There’s no two ways about it: Labour absolutely smashed the Scottish National Party in last night’s by-election. Having returned Margaret Ferrier, the disgraced former MP, with a Nationalist majority of over 5,000 in 2019, the voters of Rutherglen and Hamilton West gave Labour a thumping one of over 9,400.
That Michael Shanks secured this margin despite the substantially lower turnout typical of a by-election should put paid to any efforts by SNP partisans to downplay the significance of the result. Labour secured almost the same number of votes as it did at the general election, whilst the Nationalist vote slumped from almost 24,000 to just 8,400. It doesn’t seem likely all those missing voters just sat this one out.
Such was the state of the polls going into this race that even a narrow win would have seemed like a setback for Sir Keir Starmer and Anas Sarwar, the Scottish Labour leader. No fear of that now, and no comfort for Humza Yousaf. His party’s hard-won base in the Central Belt is now in serious trouble.
It wasn’t a great night, on the surface, for the Scottish Conservatives, who despite placing third lost their deposit.
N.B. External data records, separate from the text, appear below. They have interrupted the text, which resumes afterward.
Lemma FreeList_new_spec len :
  (0 < N)%nat → 0 ≤ len ≤ U64_MAX →
  wp (FreeList_new N len) (λ fl _, wf N fl ∧ fl_len fl = len ∧ ∀ p, covers (exts fl) p ↔ 0 ≤ p < len) tt.
Proof.
  intros HN Hl. unfold FreeList_new. destruct (len =? 0) eqn:E; [apply Z.eqb_eq in E|apply Z.eqb_neq in E].
  - wp_step. split_and!; [split|done|]; cbn; try done; [by rewrite length_replicate|unfold in_array; cbn; lia|].
    intros p. split; [by intros ?%covers_nil|lia].
  - wp_step. apply wp_set_index; [by rewrite length_replicate|]. wp_step. destruct N as [|N']; [lia|]. cbn [replicate].
    assert (exts (MkFreeList len (<[0%nat := (0, len)]> ((0, 0) :: replicate N' (0, 0))) 1) = [(0, len)]) as Ee by done.
    split_and!; [split|done|]; cbn [fl_len fl_free fl_nfree].
    + rewrite length_insert. cbn. by rewrite length_replicate.
    + unfold in_array. cbn. lia.
    + done.
    + rewrite Ee. cbn. lia.
    + intros p. rewrite Ee, covers_cons. split; [|by left]. by intros [|?%covers_nil].
Qed.

(** Giving back what was just handed out restores the very same extents. *)
Lemma alloc_free_exts fl n align s fl1 :
  wf N fl → granted N fl n align s fl1 → 0 < n → (fl_nfree fl1 < N)%nat →
  wp (free s n) (λ _ fl2, wf N fl2 ∧ exts fl2 = exts fl) fl1.
Proof.
  intros W G Hn Hf. destruct (gr_range _ _ _ _ _ _ G) as [G1 G2]. eapply wp_mono; [apply free_spec; try done; [apply G|by rewrite (gr_len _ _ _ _ _ _ G)|]|].
  - intros p Hp Hc. apply (gr_covers _ _ _ _ _ _ G) in Hc. tauto.
  - cbv beta. intros _ fl2 (W2 & L2 & C2). split; [done|]. pose proof (wf_spaced _ _ W2) as S2. rewrite L2, (gr_len _ _ _ _ _ _ G) in S2.
    apply (spaced_unique 0 (fl_len fl)); [done|apply W|]. intros p. rewrite C2, (gr_covers _ _ _ _ _ _ G).
    split; [|destruct (decide (s ≤ p < s + n)); tauto]. intros [[? _]|Hp]; [done|]. by apply (gr_free _ _ _ _ _ _ G).
Qed.
End ops.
But in fact this result does not contradict the fairly optimistic assessment I reported in yesterday’s column. With Labour in second place and a Nationalist to unseat, their vote was always likely to be squeezed; Tory voters tend to be the ones most open to voting tactically for the best-placed unionist candidate in their constituency.
Nor is that the only reason for them to take heart. Whilst part of the swing against the SNP will be down to the deeply unpropitious circumstances of the election – triggered by a successful recall of ‘Covid Margaret’ – Conservatives will hope that it also in part reflects a deeper dissatisfaction with the Nationalists that will help them not only retain their current seats, but also win the handful where they, not Labour, are second-placed and thus best-positioned to oust the SNP.
Better still, if Yousaf gets drawn into a life-or-death struggle for his party’s new heartlands in central and western Scotland, that means he is more likely to double down on Nicola Sturgeon’s progressive iteration of the SNP.
That could leave the Nationalists vulnerable in its old heartlands, the areas it wrested off the Tories in the 1980s and 1990s, where it has for decades served as a home for centre-right voters who wouldn’t back Labour but, in the wake of the 1997 rout, wouldn’t give the Conservatives a hearing.
Such a strategy poses a serious danger to MPs and MSPs in those areas (such as Kate Forbes), and thus likely deepen the already visible divisions within the once formidably-disciplined SNP machine.
But if the Scottish Conservatives have reasons to be cheerful, CCHQ has more grounds for concern. Whilst it is probably wildly optimistic to read directly from this result to a national election (which could put Labour on north of 40 seats in Scotland), it does make predictions that Starmer could scoop 20 seats or more north of the border perfectly plausible.
That would go some way toward smoothing his path to Westminster. Labour would still need to make huge advances in England to win a majority, given where they’re starting from, but every seat taken off the SNP is one they don’t need to take off the Tories.